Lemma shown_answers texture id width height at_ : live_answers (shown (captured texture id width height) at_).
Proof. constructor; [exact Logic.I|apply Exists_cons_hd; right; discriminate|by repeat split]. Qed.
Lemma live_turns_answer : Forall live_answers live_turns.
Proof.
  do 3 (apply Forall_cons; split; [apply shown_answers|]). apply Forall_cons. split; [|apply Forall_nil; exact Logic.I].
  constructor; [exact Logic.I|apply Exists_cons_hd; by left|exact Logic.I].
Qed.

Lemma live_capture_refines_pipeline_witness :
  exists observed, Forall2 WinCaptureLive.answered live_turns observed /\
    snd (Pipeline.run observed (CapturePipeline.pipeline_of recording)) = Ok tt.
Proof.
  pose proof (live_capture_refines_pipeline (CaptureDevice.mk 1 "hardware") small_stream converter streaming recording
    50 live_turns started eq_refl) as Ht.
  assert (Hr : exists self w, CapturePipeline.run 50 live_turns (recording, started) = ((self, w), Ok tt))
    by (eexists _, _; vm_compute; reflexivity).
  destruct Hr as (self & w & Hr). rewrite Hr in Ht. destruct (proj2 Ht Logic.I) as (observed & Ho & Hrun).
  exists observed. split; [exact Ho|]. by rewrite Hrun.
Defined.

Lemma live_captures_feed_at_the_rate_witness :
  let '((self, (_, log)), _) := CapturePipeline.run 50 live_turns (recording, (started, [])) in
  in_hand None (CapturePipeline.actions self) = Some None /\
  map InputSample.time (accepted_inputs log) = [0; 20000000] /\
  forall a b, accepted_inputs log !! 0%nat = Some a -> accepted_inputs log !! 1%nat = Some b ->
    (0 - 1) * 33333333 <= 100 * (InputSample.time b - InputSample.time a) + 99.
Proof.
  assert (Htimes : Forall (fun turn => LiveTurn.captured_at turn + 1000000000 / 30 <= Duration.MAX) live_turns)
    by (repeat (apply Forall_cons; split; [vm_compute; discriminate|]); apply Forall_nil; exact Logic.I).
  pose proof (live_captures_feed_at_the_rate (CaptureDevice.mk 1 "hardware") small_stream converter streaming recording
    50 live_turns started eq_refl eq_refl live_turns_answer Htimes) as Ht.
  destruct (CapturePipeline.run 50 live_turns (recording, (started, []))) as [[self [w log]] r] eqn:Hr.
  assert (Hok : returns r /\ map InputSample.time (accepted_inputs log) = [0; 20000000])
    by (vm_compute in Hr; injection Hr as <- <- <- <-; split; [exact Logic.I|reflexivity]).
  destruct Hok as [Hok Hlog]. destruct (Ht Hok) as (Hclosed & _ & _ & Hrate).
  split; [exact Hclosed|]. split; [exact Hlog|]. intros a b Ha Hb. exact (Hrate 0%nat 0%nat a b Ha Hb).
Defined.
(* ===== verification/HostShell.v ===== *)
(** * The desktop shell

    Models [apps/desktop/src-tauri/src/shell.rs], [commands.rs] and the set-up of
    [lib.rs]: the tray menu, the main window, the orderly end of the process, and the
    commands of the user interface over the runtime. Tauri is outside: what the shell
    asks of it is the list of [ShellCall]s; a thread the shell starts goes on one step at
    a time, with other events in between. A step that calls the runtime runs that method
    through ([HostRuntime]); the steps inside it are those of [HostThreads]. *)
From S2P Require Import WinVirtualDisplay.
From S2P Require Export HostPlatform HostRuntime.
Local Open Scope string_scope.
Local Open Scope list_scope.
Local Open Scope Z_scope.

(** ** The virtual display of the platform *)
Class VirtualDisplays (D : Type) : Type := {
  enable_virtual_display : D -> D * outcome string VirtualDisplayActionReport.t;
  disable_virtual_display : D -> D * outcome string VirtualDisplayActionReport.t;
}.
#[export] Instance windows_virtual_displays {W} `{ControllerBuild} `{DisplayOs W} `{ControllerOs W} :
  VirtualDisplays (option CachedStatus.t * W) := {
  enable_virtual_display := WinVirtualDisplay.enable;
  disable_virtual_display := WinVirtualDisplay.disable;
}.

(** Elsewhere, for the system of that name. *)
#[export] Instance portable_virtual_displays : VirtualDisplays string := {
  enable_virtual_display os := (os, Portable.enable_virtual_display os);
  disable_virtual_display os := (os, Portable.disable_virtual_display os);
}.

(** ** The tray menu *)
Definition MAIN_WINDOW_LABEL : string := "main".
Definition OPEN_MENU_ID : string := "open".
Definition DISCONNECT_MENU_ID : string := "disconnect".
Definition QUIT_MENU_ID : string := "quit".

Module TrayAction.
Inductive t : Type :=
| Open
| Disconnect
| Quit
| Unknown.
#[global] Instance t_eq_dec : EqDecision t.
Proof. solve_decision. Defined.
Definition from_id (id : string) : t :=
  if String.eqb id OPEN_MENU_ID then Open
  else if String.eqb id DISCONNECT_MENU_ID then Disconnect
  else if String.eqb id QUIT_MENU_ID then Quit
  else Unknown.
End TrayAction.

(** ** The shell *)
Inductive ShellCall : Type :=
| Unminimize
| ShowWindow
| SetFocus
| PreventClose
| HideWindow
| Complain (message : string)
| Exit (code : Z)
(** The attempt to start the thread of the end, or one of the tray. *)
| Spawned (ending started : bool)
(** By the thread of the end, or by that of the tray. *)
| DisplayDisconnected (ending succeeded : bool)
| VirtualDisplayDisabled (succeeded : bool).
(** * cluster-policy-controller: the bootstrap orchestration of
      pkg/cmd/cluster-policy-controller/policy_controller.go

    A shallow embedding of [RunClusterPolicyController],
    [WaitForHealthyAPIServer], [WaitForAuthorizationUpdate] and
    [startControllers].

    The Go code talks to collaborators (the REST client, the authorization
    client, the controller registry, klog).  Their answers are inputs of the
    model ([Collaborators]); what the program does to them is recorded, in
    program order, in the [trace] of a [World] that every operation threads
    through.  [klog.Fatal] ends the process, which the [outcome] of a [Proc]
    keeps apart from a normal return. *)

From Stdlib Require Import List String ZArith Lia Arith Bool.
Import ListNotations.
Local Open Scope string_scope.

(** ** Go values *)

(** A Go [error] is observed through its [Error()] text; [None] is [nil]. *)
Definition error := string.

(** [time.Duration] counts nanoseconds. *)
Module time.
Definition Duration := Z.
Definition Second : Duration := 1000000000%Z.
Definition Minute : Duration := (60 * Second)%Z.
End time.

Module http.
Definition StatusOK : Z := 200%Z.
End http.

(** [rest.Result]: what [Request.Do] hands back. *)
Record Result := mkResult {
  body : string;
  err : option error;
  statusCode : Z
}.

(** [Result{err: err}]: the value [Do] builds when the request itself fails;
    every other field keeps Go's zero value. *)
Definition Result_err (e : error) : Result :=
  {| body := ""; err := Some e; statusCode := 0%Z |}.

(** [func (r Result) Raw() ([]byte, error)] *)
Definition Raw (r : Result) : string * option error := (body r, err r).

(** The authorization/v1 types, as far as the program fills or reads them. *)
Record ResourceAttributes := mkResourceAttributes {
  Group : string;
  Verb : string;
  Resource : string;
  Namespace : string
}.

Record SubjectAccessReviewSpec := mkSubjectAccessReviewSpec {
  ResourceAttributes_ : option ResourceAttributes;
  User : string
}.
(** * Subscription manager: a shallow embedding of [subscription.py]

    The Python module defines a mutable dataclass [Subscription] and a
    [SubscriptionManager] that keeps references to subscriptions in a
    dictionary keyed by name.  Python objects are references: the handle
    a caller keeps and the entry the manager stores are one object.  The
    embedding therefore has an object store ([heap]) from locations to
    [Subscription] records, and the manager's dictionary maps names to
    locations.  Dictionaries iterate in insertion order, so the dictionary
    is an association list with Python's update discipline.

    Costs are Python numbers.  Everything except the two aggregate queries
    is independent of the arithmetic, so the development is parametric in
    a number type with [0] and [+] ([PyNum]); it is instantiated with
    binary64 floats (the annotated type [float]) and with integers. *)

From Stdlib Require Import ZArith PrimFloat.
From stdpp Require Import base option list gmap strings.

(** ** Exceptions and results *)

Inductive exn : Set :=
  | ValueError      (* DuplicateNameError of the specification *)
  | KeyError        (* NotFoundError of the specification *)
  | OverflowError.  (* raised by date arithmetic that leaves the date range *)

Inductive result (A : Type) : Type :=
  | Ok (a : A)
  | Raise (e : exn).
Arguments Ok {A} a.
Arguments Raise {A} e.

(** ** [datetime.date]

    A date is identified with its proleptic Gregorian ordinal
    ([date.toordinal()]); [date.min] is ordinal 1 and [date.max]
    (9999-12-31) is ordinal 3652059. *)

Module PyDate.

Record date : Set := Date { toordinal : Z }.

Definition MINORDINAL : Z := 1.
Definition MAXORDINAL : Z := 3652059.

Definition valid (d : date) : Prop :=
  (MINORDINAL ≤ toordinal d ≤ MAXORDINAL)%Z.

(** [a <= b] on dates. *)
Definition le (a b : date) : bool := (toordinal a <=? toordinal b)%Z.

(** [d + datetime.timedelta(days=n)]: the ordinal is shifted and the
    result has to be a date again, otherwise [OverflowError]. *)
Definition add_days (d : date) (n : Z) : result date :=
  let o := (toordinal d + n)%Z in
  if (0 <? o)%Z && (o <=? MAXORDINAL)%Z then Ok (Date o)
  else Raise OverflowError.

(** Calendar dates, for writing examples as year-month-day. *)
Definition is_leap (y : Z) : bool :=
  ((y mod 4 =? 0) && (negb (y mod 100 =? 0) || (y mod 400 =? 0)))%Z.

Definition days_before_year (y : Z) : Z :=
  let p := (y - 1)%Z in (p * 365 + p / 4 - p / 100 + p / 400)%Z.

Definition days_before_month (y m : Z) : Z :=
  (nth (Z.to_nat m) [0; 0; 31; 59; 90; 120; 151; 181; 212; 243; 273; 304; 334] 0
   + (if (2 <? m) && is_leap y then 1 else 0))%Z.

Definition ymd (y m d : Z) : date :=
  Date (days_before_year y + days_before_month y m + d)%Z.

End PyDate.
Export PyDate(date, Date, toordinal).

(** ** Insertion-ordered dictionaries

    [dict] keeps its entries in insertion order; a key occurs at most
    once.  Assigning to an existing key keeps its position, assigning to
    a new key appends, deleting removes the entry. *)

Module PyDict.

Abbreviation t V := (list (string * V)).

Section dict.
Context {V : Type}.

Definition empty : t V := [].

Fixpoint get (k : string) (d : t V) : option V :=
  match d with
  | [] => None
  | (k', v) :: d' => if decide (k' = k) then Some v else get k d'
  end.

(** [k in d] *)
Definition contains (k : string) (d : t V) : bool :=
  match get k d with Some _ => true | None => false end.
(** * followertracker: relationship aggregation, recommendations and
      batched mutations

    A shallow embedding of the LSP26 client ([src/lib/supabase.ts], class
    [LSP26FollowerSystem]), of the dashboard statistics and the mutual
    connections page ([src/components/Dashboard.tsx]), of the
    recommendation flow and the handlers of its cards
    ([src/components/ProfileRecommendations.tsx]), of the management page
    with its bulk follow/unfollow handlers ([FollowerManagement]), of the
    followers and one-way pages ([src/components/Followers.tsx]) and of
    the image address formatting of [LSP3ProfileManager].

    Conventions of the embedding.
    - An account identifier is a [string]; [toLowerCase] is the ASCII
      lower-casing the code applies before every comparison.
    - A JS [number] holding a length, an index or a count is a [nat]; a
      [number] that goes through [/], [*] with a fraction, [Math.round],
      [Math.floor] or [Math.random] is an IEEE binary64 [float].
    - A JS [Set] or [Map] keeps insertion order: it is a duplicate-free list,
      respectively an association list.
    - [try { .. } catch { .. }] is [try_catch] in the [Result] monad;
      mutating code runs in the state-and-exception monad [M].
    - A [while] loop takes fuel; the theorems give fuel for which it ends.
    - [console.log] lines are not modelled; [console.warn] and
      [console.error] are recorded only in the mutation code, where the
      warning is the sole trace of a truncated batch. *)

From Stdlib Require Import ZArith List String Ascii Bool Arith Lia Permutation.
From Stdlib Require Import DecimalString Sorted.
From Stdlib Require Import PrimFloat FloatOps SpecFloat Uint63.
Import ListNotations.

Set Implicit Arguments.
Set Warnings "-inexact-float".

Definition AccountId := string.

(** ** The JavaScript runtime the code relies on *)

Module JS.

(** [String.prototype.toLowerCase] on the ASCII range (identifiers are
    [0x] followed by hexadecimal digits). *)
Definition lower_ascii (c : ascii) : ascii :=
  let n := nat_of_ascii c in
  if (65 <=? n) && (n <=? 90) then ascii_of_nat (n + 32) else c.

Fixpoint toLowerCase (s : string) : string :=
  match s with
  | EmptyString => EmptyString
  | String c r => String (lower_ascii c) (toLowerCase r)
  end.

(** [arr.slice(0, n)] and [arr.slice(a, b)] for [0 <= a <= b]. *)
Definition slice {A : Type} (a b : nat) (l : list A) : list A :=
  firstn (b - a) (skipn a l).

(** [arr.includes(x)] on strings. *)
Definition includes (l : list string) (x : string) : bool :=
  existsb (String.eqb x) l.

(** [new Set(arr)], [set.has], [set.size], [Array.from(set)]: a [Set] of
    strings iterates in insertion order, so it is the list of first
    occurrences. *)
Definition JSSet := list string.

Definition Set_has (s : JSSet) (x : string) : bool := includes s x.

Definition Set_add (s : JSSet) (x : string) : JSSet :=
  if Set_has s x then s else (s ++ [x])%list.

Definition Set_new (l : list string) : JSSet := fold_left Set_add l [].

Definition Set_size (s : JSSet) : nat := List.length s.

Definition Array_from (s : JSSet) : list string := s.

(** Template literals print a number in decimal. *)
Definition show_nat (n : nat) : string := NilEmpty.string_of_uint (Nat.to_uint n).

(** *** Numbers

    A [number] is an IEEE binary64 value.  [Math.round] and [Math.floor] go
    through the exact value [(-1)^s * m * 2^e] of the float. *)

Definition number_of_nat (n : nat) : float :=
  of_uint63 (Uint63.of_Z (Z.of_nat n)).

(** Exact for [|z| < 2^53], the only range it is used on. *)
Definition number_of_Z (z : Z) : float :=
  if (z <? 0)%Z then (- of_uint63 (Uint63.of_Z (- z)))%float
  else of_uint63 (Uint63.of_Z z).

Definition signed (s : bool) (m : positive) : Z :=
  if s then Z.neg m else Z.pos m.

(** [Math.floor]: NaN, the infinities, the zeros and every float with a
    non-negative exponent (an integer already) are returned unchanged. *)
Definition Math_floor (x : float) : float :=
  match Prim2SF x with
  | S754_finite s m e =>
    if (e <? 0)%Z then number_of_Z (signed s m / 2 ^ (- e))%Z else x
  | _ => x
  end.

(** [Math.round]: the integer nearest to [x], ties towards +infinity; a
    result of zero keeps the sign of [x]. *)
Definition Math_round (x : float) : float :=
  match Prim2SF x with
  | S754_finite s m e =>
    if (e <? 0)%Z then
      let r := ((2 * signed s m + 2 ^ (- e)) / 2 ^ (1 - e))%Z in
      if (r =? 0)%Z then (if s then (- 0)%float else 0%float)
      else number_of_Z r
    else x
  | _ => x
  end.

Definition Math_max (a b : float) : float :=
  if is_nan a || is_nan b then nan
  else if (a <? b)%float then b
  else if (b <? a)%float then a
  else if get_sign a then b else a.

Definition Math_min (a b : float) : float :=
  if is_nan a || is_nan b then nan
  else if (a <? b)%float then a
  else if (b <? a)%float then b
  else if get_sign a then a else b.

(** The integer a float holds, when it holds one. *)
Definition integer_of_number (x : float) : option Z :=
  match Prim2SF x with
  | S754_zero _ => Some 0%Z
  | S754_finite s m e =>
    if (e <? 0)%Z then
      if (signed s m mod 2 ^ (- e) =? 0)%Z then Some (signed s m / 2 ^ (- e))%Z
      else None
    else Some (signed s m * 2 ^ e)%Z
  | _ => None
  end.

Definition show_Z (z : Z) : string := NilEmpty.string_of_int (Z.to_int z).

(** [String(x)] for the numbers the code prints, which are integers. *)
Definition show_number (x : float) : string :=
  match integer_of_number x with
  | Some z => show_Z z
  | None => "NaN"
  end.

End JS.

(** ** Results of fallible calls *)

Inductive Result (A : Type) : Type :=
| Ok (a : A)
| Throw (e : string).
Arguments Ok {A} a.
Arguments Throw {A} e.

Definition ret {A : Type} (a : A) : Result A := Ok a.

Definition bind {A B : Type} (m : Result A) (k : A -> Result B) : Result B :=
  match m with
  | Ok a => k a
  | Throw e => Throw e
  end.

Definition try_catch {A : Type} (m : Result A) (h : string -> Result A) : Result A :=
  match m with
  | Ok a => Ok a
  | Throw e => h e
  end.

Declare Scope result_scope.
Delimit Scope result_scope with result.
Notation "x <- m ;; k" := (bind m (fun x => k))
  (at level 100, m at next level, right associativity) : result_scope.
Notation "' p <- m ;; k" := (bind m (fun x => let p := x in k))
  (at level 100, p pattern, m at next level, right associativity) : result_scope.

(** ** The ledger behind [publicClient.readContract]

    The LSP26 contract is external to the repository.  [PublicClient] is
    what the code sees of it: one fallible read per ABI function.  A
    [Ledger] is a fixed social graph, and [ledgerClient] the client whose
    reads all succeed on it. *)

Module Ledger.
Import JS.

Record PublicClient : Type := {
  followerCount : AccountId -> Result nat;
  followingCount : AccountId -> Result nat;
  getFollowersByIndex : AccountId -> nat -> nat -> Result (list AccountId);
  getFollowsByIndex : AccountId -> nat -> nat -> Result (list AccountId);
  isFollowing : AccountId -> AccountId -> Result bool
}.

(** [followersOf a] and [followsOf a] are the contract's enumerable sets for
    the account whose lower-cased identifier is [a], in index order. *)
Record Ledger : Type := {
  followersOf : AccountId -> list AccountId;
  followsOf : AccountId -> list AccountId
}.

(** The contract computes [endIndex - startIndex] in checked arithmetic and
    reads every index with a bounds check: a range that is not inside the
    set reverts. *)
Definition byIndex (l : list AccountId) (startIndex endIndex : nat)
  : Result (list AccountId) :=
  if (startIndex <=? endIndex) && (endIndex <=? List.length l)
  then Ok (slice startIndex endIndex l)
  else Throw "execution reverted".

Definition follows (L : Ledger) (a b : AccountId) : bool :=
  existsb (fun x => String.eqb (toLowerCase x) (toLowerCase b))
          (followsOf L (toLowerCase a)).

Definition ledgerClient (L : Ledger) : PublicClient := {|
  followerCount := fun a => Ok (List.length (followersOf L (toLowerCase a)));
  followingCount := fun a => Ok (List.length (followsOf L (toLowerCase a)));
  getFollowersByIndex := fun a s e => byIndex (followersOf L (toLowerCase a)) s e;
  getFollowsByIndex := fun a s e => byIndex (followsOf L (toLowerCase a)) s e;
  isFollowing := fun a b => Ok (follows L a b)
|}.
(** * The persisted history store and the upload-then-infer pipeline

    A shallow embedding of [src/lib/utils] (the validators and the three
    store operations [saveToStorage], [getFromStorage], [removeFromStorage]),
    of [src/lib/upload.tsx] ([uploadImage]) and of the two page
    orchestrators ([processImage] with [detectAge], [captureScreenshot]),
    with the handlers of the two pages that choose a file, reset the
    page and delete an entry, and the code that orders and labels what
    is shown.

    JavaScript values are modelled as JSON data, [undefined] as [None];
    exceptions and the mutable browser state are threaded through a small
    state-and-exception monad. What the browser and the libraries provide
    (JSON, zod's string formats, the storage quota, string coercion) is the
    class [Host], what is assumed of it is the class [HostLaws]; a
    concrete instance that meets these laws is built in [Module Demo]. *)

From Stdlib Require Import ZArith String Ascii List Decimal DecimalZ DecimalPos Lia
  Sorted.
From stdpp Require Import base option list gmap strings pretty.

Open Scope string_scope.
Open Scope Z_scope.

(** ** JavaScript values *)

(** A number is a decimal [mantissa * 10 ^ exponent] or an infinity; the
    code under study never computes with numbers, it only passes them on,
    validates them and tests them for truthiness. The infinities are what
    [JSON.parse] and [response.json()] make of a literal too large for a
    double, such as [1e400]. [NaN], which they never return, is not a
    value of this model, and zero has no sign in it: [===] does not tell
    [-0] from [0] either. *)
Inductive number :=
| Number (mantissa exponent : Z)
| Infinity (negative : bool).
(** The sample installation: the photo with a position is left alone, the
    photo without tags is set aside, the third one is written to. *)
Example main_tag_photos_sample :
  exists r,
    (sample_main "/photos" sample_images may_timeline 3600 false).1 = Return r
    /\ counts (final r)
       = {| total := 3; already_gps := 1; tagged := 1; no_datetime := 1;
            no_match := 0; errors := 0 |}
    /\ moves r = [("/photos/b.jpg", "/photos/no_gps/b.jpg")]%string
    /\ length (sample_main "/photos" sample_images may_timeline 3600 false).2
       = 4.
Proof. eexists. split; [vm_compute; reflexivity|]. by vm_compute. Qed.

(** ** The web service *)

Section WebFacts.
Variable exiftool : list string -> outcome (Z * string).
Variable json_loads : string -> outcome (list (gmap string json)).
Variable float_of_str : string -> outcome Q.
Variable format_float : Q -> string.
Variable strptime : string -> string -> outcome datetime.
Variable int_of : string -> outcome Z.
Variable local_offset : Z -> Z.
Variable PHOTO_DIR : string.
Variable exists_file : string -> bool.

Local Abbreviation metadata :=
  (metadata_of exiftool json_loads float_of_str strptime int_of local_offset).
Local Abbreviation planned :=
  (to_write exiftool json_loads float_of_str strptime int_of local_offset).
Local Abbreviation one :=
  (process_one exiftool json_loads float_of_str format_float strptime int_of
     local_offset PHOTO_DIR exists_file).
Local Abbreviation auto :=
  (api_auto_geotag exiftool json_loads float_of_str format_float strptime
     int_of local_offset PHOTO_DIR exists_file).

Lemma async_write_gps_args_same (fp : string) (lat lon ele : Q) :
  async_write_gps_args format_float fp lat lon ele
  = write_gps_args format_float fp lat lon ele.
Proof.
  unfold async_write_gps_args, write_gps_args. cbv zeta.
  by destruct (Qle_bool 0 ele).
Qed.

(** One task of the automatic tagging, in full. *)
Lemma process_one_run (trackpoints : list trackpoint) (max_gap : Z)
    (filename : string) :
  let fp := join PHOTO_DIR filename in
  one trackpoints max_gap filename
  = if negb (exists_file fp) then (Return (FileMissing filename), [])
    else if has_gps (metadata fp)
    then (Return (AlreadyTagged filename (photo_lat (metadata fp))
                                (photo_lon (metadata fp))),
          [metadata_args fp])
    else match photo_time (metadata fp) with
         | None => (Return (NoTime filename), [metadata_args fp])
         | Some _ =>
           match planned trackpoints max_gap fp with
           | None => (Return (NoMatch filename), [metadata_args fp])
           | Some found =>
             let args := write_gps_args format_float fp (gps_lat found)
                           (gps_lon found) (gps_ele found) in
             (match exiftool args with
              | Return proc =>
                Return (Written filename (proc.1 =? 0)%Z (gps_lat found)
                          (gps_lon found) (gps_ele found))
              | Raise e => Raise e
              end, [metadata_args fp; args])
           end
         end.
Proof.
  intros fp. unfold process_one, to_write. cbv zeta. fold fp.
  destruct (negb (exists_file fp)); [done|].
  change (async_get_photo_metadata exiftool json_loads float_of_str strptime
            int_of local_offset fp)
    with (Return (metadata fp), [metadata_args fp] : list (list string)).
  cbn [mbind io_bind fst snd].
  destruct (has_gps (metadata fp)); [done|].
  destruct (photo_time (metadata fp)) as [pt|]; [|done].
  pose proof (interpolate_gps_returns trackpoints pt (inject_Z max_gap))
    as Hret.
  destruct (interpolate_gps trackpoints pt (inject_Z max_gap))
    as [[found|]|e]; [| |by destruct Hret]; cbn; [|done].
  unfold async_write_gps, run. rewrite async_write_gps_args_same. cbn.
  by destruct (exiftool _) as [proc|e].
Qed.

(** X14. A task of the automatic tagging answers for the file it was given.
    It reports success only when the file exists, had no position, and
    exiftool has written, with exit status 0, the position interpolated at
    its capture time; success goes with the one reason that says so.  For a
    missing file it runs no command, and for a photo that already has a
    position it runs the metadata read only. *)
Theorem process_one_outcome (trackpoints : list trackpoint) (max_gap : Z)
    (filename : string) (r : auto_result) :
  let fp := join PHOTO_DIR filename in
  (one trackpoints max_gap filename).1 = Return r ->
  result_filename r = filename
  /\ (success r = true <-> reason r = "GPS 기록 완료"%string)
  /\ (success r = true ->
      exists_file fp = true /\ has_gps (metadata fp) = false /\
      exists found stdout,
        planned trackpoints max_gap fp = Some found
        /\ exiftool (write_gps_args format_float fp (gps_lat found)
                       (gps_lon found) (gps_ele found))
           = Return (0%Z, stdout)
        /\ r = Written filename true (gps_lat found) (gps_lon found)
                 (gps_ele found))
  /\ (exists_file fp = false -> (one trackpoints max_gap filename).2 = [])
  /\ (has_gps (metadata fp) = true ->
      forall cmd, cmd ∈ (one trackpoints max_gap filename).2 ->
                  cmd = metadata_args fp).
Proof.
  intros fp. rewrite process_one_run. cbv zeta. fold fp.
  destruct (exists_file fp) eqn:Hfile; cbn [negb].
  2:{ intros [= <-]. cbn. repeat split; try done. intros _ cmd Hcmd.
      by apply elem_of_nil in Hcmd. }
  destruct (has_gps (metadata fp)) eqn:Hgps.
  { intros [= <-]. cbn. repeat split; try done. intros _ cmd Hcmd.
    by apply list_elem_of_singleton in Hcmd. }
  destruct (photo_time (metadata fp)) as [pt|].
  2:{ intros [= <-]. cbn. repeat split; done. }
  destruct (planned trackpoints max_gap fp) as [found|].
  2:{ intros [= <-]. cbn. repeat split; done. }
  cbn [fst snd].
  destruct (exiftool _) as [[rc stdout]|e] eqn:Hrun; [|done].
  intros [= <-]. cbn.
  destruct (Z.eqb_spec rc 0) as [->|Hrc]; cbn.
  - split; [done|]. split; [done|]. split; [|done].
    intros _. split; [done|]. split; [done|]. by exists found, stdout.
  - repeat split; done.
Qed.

• WHAT THIS TASK INVOLVES: Both end lines included, restate word for word the lines above from the line with "z => show_Z z" to the line with "Ok a => k a", and nothing else.

• PROBLEM SOLUTION:
  | Some z => show_Z z
  | None => "NaN"
  end.

End JS.

(** ** Results of fallible calls *)

Inductive Result (A : Type) : Type :=
| Ok (a : A)
| Throw (e : string).
Arguments Ok {A} a.
Arguments Throw {A} e.

Definition ret {A : Type} (a : A) : Result A := Ok a.

Definition bind {A B : Type} (m : Result A) (k : A -> Result B) : Result B :=
  match m with
  | Ok a => k a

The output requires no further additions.